But for the dire dreamer determined to stay up on the down side of life, sometimes acknowledging the fact it’s not supposed to be easy isn’t enough. At some point, we must accept the fact people are not only looking for momentary motivation, but long-term resources and willing availability.

Not to suggest we downplay our readiness in giving answers for the hope we have. I’m just sayin’ if all we’re doing is pointing people, like the UPS man, in the right direction, can we honestly say we’re doing all we can to help? In counseling them to find the tools and direction they’re looking for?

And hear me: I’m not sayin’ we fix all the peoples…all the situations…and make floating ducks feel like power trucks.  I get there are times when all we can do is stand and point people in the way they’re to go.

However, if we see ourselves as Kingdom agents/ambassadors, then we should expect to receive appointed assignments where the only way to reach out is to create room…

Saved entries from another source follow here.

Lemma multiline_app fuel fuel' w s : scan_multiline_string fuel w = Done (length w) →
  2 ≤ length w → fuel ≤ fuel' → line_end s → no_more_lines s →
  scan_multiline_string fuel' (w ++ s) = Done (length w).
Proof.
  revert fuel' w. induction fuel as [|fuel IH]; intros fuel' w Hw H2 Hf Hs Hm; [done|].
  destruct fuel' as [|fuel']; [lia|]. cbn [scan_multiline_string] in *.
  set (p := λ b, negb (isb newline b)) in *.
  rewrite drop_app_le by lia. pose proof (scan_while_le p (drop 2 w)) as Hle. rewrite length_drop in Hle.
  destruct (decide (scan_while p (drop 2 w) < length w - 2)) as [Hlt|Hge].
  - rewrite (scan_while_inside p (drop 2 w)) by (rewrite length_drop; done).
    set (e := 2 + scan_while p (drop 2 w)) in *. rewrite drop_app_le by lia.
    pose proof (scan_while_le is_ws (drop e w)) as Hle2. rewrite length_drop in Hle2.
    set (la := e + scan_while is_ws (drop e w)) in *.
    destruct (at_is w la backslash && at_is w (la + 1) backslash) eqn:E.
    2:{ injection Hw as Hw. lia. }
    pose proof E as [E1%at_is_lt E2%at_is_lt]%andb_true_iff.
    rewrite (scan_while_inside is_ws (drop e w)) by (rewrite length_drop; lia). fold la.
    rewrite !at_is_app, E by lia.
    destruct (scan_multiline_string fuel (drop la w)) as [| |n] eqn:En; try done.
    injection Hw as Hw. rewrite drop_app_le by lia.
    rewrite (IH fuel' (drop la w)); [simpl; f_equal; rewrite length_drop; lia| |rewrite length_drop; lia|lia|done..].
    rewrite En, length_drop. f_equal. lia.
  - rewrite scan_while_app; [|rewrite length_drop; lia|by apply line_end_stops].
    rewrite length_drop. replace (2 + (length w - 2)) with (length w) by lia.
    rewrite drop_app_length. unfold at_is. rewrite !lookup_app_r by lia.
    replace (length w + scan_while is_ws s - length w) with (scan_while is_ws s) by lia.
    replace (length w + scan_while is_ws s + 1 - length w) with (scan_while is_ws s + 1) by lia.
    unfold no_more_lines, at_is in Hm. by rewrite Hm.
Qed.

Lemma multiline_string_app b w s pos lx : standing MultilineStr b w → line_end s →
  no_more_lines s → lex_one pos b (w ++ s) lx = Done (push MultilineStr pos lx, length w).
Proof.
  intros Hst Hs Hm. pose proof Hst as [Hh Hl].
  destruct (standing_line _ _ _ Hst eq_refl) as [[_ ?]|[[_ ?]|[E _]]]; [done..|].
  apply andb_true_iff in E as [Eb E1]. pose proof (at_is_lt _ _ _ E1) as Hlt.
  apply isb_eq in Eb as ->. specialize (Hl 0 (MkLexer [] [] [])). unfold lex_one in *.
  replace (is_ws backslash) with false in * by reflexivity. rewrite (at_is_app w s 1 backslash) by done. rewrite E1 in *.
  replace (isb "/" backslash) with false in * by reflexivity.
  replace (isb backslash backslash) with true in * by reflexivity. simpl andb in *. cbv iota in *.
  destruct (scan_multiline_string (length w) w) as [| |n] eqn:En; try done.
  apply Done_inj, push_kind in Hl as [_ Hl]. subst n.
  rewrite (multiline_app _ (length (w ++ s)) _ _ En); [reflexivity|lia|rewrite length_app; lia|done..].
Qed.

(** A text that starts as a multiline string is one. *)
Lemma standing_backslash k b w : standing k b w → plain_kind k = true → isb backslash b = true →
  k = MultilineStr.
Proof.
  intros [Hh Hl] Hp Eb. apply isb_eq in Eb as ->. specialize (Hl 0 (MkLexer [] [] [])).
  unfold lex_one in Hl.
  replace (is_ws backslash) with false in * by reflexivity.
  replace (isb "/" backslash) with false in * by reflexivity.
  replace (isb backslash backslash) with true in * by reflexivity. simpl andb in Hl. cbv iota in Hl.
  destruct (at_is w 1 backslash).
  { destruct (scan_multiline_string (length w) w); try done. by apply Done_inj, push_kind in Hl as [<- _]. }
  exfalso. replace (is_ident_start backslash) with false in Hl by reflexivity.
  replace (is_dec backslash) with false in Hl by reflexivity.
  replace (isb dquote backslash) with false in Hl by reflexivity.
  replace (isb "." backslash) with false in Hl by reflexivity. simpl andb in Hl. cbv iota in Hl.
  apply Done_inj in Hl. unfold lex_other in Hl.
  assert (scan_punct w = None) as E.
  { unfold scan_punct, at_is. rewrite <- head_lookup, Hh. reflexivity. }
  rewrite E in Hl. symmetry in Hl. by apply push_kind_diag in Hl.
Qed.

…which leads me to why I’m writing this…

…so that we all can be more attuned in extending Jehovah-Jireh hope to the UPS man’s of the world…

…in conveying the promises of God who will not only provide, but get us to the other side…both in trust and in faith.

Perhaps you’re not a fan of who you are or where you’re at right now. Maybe you feel an awkward divide between you and who you wish to pour into1.

If so, I encourage you: stand strong, know you’re loved2, and invite God into the voids you sense. Remember you have what it takes to fight the good fight (1 Timothy 6:11-16)…and by not quitting, you ultimately help others do the same.

As to how we do that?

Well, let’s just say…

that is why we exist.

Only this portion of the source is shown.